Equal volumes of plasma and phosphate buffer are taken into a container and their pH is adjusted between 7.2 – 7.4. Keep it in refrigerator for 15-20 minutes. A calculated percentage of pre-chilled poly ethylene glycol is added with continuous mixing on magnetic stirrer. Mixing is done until PEG got dissolved and a visual precipitation is observed. After a continuous mixing this mixture is now kept in refrigerator for a good precipitation. Mixture is now transferred to centrifuge tubes and they are centrifuged at 5000 rpm for 6 months. Now the pellet is separated and supernatant is stored for the comparative study in the future proceedings. Pellet is now taken to the dialysis beaker where they dialyzed against phosphate buffer.

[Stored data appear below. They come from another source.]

(* ===== verification/EapPeer.v ===== *)
(** * EAP peer state machine (src/eap_peer/eap.c, eap_i.h; RFC 4137)

    The machine talks to its lower layer only through [struct eapol_callbacks]
    ([EapolCallbacks]) and to the authentication methods only through [struct
    eap_method] ([EapMethods]); both are interfaces here as they are in the
    code.  A state function of the C file is a function on [world]: the EAP
    state and the lower layer's context.

    Build options: CONFIG_ERP, PCSC_FUNCS and CONFIG_EAP_PROXY off,
    CONFIG_CTRL_IFACE on.  Not modelled: debug output and wpa_msg() reports,
    and the external password buffer ext_pw_buf. *)

From stdpp Require Import strings.
From S2P Require Import Prelude Wpabuf EapCommon.

(* eap.c EAP_MAX_AUTH_ROUNDS @35-35 *)
Definition EAP_MAX_AUTH_ROUNDS : Z := 100.
(* eap.c EAP_MAX_AUTH_ROUNDS_SHORT @36-36 *)
Definition EAP_MAX_AUTH_ROUNDS_SHORT : Z := 50.
(* eap.c EAP_CLIENT_TIMEOUT_DEFAULT @37-37 *)
Definition EAP_CLIENT_TIMEOUT_DEFAULT : Z := 60.

(* eap_i.h EapDecision @21-23 *)
Inductive EapDecision := DECISION_FAIL | DECISION_COND_SUCC | DECISION_UNCOND_SUCC.

(* eap_i.h EapMethodState @25-27 *)
Inductive EapMethodState := METHOD_NONE | METHOD_INIT | METHOD_CONT | METHOD_MAY_CONT | METHOD_DONE.

(* eap_i.h EAP_state @308-313 *)
Inductive eap_state :=
| EAP_INITIALIZE | EAP_DISABLED | EAP_IDLE | EAP_RECEIVED | EAP_GET_METHOD | EAP_METHOD
| EAP_SEND_RESPONSE | EAP_DISCARD | EAP_IDENTITY | EAP_NOTIFICATION | EAP_RETRANSMIT
| EAP_SUCCESS | EAP_FAILURE.

#[export] Instance EapDecision_eq_dec : EqDecision EapDecision.
Proof. solve_decision. Defined.
#[export] Instance EapMethodState_eq_dec : EqDecision EapMethodState.
Proof. solve_decision. Defined.
#[export] Instance eap_state_eq_dec : EqDecision eap_state.
Proof. solve_decision. Defined.

(** ** Interfaces *)

(* eap.h enum eapol_bool_var *)
Inductive eapol_bool_var :=
| EAPOL_eapSuccess | EAPOL_eapRestart | EAPOL_eapFail | EAPOL_eapResp | EAPOL_eapNoResp
| EAPOL_eapReq | EAPOL_portEnabled | EAPOL_altAccept | EAPOL_altReject | EAPOL_eapTriggerStart.

(* eap.h enum eapol_int_var *)
Inductive eapol_int_var := EAPOL_idleWhile.

#[export] Instance eapol_bool_var_eq_dec : EqDecision eapol_bool_var.
Proof. solve_decision. Defined.

(** Of enum wpa_ctrl_req_type, what the modelled code asks for. *)
Inductive wpa_ctrl_req_type :=
| WPA_CTRL_REQ_EAP_IDENTITY | WPA_CTRL_REQ_EAP_PASSWORD | WPA_CTRL_REQ_EAP_NEW_PASSWORD.

(** A pointer to memory of the configuration: NULL, an array of bytes, or freed. *)
Inductive cfg_bytes := CfgNull | CfgBytes (b : bytes) | CfgFreed.

(** The part of struct eap_peer_config that the state machine and the modelled methods use.
    [cfg_ptr] is the identity of the structure (the code compares pointers). *)
Record eap_peer_config := EapPeerConfig {
  cfg_ptr : Z;
  identity : option bytes;
  anonymous_identity : option bytes;
  machine_identity : option bytes;
  eap_methods_cfg : option (list (Z * Z));  (* (vendor, method), to (IETF, NONE) *)
  phase1 : option string;
  pcsc : bool;
  pending_req_identity : Z;
  pending_req_pin : bool;
  pending_req_passphrase : bool;
  password : cfg_bytes;
  machine_password : option bytes;
  new_password : option bytes;
  cfg_flags : Z;
  phase2 : option string;
  mschapv2_retry : bool;
  pending_req_password : Z;
  pending_req_new_password : Z
}.
#[export] Instance eta_eap_peer_config : Eta eap_peer_config := fun c =>
  EapPeerConfig (cfg_ptr c) (identity c) (anonymous_identity c) (machine_identity c)
    (eap_methods_cfg c) (phase1 c) (pcsc c) (pending_req_identity c) (pending_req_pin c)
    (pending_req_passphrase c) (password c) (machine_password c) (new_password c) (cfg_flags c)
    (phase2 c) (mschapv2_retry c) (pending_req_password c) (pending_req_new_password c).

(** struct eapol_callbacks over the lower layer's context [S]. *)
Class EapolCallbacks (S : Type) := {
  cb_get_config : S -> option eap_peer_config;
  cb_update_config : (eap_peer_config -> eap_peer_config) -> S -> S;
  cb_get_bool : S -> eapol_bool_var -> bool;
  cb_set_bool : eapol_bool_var -> bool -> S -> S;
  cb_get_int : S -> eapol_int_var -> Z;
  cb_set_int : eapol_int_var -> Z -> S -> S;
  cb_get_eapReqData : S -> option wpabuf;
  cb_notify_status : string -> string -> S -> S;
  cb_notify_eap_error : Z -> S -> S;
  cb_eap_param_needed : wpa_ctrl_req_type -> S -> S
}.

(** What the EAP state machine expects of its lower layer: variables hold what
    was stored, and nothing but [set_bool] changes a boolean variable. *)
Class EapolCallbacksLaws (S : Type) `{EapolCallbacks S} : Prop := {
  get_set_bool (s : S) v b v' :
    cb_get_bool (cb_set_bool v b s) v' = if decide (v = v') then b else cb_get_bool s v';
  get_bool_set_int (s : S) v n v' : cb_get_bool (cb_set_int v n s) v' = cb_get_bool s v';
  get_set_int (s : S) v n : is_uint 32 n -> cb_get_int (cb_set_int v n s) v = n;
  get_int_set_bool (s : S) v b v' : cb_get_int (cb_set_bool v b s) v' = cb_get_int s v';
  get_bool_config (s : S) f v : cb_get_bool (cb_update_config f s) v = cb_get_bool s v;
  get_bool_status (s : S) a b v : cb_get_bool (cb_notify_status a b s) v = cb_get_bool s v;
  get_bool_error (s : S) e v : cb_get_bool (cb_notify_eap_error e s) v = cb_get_bool s v;
  get_bool_param (s : S) e v : cb_get_bool (cb_eap_param_needed e s) v = cb_get_bool s v;
  get_config_status (s : S) a b : cb_get_config (cb_notify_status a b s) = cb_get_config s
}.

(** Identification part of struct eap_method; its functions are in [EapMethods]. *)
Record eap_method := EapMethod { em_vendor : Z; em_method : Z; em_name : string }.

(* eap_i.h struct eap_method_ret *)
Record eap_method_ret := EapMethodRet {
  ret_ignore : bool;
  ret_methodState : EapMethodState;
  ret_decision : EapDecision;
  ret_allowNotifications : bool
}.

(** ** State *)

(* eap_i.h struct eap_sm *)
Record eap_sm {priv : Type} := EapSm {
  EAP_state : eap_state;
  selectedMethod : Z;
  methodState : EapMethodState;
  lastId : Z;
  lastRespData : option wpabuf;
  decision : EapDecision;
  rxReq : bool;
  rxSuccess : bool;
  rxFailure : bool;
  reqId : Z;
  reqMethod : Z;
  reqVendor : Z;
  reqVendorMethod : Z;
  ignore : bool;
  ClientTimeout : Z;
  allowNotifications : bool;
  eapRespData : option wpabuf;
  eapKeyAvailable : bool;
  eapKeyData : option bytes;
  eapSessionId : option bytes;
  m : option eap_method;
  changed : bool;
  eap_method_priv : option priv;
  fast_reauth : bool;
  reauthInit : bool;
  erp_seq : Z;
  rxResp : bool;
  leap_done : bool;
  peap_done : bool;
  req_sha1 : bytes;
  last_sha1 : bytes;
  workaround : bool;
  num_rounds : Z;
  num_rounds_short : Z;
  force_disabled : bool;
  prev_failure : bool;
  last_config : option Z;
  expected_failure : bool;
  ext_cert_check : bool;
  waiting_ext_cert_check : bool;
  use_machine_cred : bool
}.
#[global] Arguments eap_sm : clear implicits.
#[global] Arguments EapSm {priv}.

#[export] Instance eta_eap_sm {priv} : Eta (eap_sm priv) := fun s =>
  EapSm (EAP_state s) (selectedMethod s) (methodState s) (lastId s) (lastRespData s)
    (decision s) (rxReq s) (rxSuccess s) (rxFailure s) (reqId s) (reqMethod s) (reqVendor s)
    (reqVendorMethod s) (ignore s) (ClientTimeout s) (allowNotifications s) (eapRespData s)
    (eapKeyAvailable s) (eapKeyData s) (eapSessionId s) (m s) (changed s) (eap_method_priv s)
    (fast_reauth s) (reauthInit s) (erp_seq s) (rxResp s) (leap_done s) (peap_done s)
    (req_sha1 s) (last_sha1 s) (workaround s) (num_rounds s) (num_rounds_short s)
    (force_disabled s) (prev_failure s) (last_config s) (expected_failure s)
    (ext_cert_check s) (waiting_ext_cert_check s) (use_machine_cred s).

(** The fields of struct eap_sm that the method implementations assign to. *)
Record method_vars := MethodVars {
  mv_ignore : bool;
  mv_ClientTimeout : Z;
  mv_leap_done : bool;
  mv_peap_done : bool;
  mv_expected_failure : bool;
  mv_ext_cert_check : bool;
  mv_waiting_ext_cert_check : bool;
  mv_use_machine_cred : bool
}.

(** What a method does to the lower layer: it changes the configuration and asks the user. *)
Inductive method_call :=
| CallUpdateConfig (f : eap_peer_config -> eap_peer_config)
| CallParamNeeded (field : wpa_ctrl_req_type)
| CallNotifyStatus (status param : string).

SDS is a reagent that readily binds to proteins. At pH 7.0 in the presence of 1 % w/v SDS and 2-mercaptoethanol, proteins dissociate in to their subunits and bind large quantities of detergents. Under these conditions most of the proteins bind about 1.4g of SDS/gm of protein, which in turn completely masks the natural charge of the proteins and gives a constant charge to mass ratio. Larger the molecule, greater will be the charge. Hence the electrophoretic mobility of the complex depends upon the size (molecular weight) of the protein, where as the plot of log molecule weight against relative mobility gives a straight line. In the experiment, the molecular weight of protein is determined by comparing its mobility with a series of protein standards.